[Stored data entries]
(** * PythonEditor: the execution session of src/components/PythonEditor.tsx

    The component owns one Pyodide interpreter, loads it once when it is
    mounted, and runs the editor's text against it each time the Run button
    is clicked.  The development below embeds

    - the component state (the seven [useState] cells),
    - the four Python snippets the component sends to the interpreter,
    - the two asynchronous functions [initPyodide] and [runPython], cut at
      their [await]s into a step function over events, and
    - the two event handlers [onClick] and [handleEditorChange],

    and states the session properties over that step function.  The
    interpreter itself (package [pyodide]) is not part of the repository: it
    is an interface, [Pyodide], that the theorems quantify over. *)

From Stdlib Require Import String Ascii List Lia DecimalString DecimalNat.
From stdpp Require Import base list.
Import ListNotations.

Local Open Scope string_scope.

(** ** JavaScript strings *)

(** Truthiness of a JS string: only the empty string is falsy. *)
Definition truthy (s : string) : bool :=
  match s with
  | EmptyString => false
  | String _ _ => true
  end.

(** [a || b] on strings. *)
Definition js_or (a b : string) : string := if truthy a then a else b.

(** Truthiness of [string | undefined]. *)
Definition truthy_opt (v : option string) : bool :=
  match v with
  | Some s => truthy s
  | None => false
  end.

(** [strip_prefix p s] is [Some r] when [s = p ++ r]. *)
Fixpoint strip_prefix (p s : string) : option string :=
  match p with
  | EmptyString => Some s
  | String c p' =>
      match s with
      | EmptyString => None
      | String d s' => if Ascii.eqb c d then strip_prefix p' s' else None
      end
  end.

Definition newline : string := String (ascii_of_nat 10) EmptyString.

(** ** The interpreter *)

(** What an awaited interpreter call settles to: a value, or a thrown
    error carrying [message]. *)
Inductive outcome (A : Type) : Type :=
| Returned (a : A)
| Raised (message : string).
Arguments Returned {A} a.
Arguments Raised {A} message.

(** What [sys.stdout] is bound to: the console stream the interpreter starts
    with, or an [io.StringIO] buffer with the text written so far. *)
Inductive Stream : Type :=
| Console
| StringIO (contents : string).

(** Keyword arguments of [fig.savefig]. *)
Record SaveOptions : Type := {
  format : string;
  dpi : nat;
  bbox_inches : string
}.

(** [fig.savefig(buf, format='png', dpi=100, bbox_inches='tight')] *)
Definition png_options : SaveOptions :=
  {| format := "png"; dpi := 100; bbox_inches := "tight" |}.

Section Interpreter.
Context {Figure Heap : Type}.

(** The part of the interpreter's state the component's snippets read or
    write.  [figs] lists the open figures in the order
    [plt.get_fignums()] enumerates them (ascending figure number, which
    is creation order for [plt.figure()]); [name_sys] and [name_plt] say
    whether the global names [sys] and [plt] denote the modules, since
    the snippets share the interpreter's globals with the user's code;
    [heap] is everything else, the other global names and the objects
    behind them (user variables persist between runs) and the callbacks
    waiting on the interpreter's event loop. *)
Record Py : Type := {
  sys_stdout : Stream;
  figs : list Figure;
  name_sys : bool;
  name_plt : bool;
  heap : Heap
}.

[Required work] After identifying the lines above that contain "user", copy each one.

[Output of the exercise]
    the snippets share the interpreter's globals with the user's code;
    behind them (user variables persist between runs) and the callbacks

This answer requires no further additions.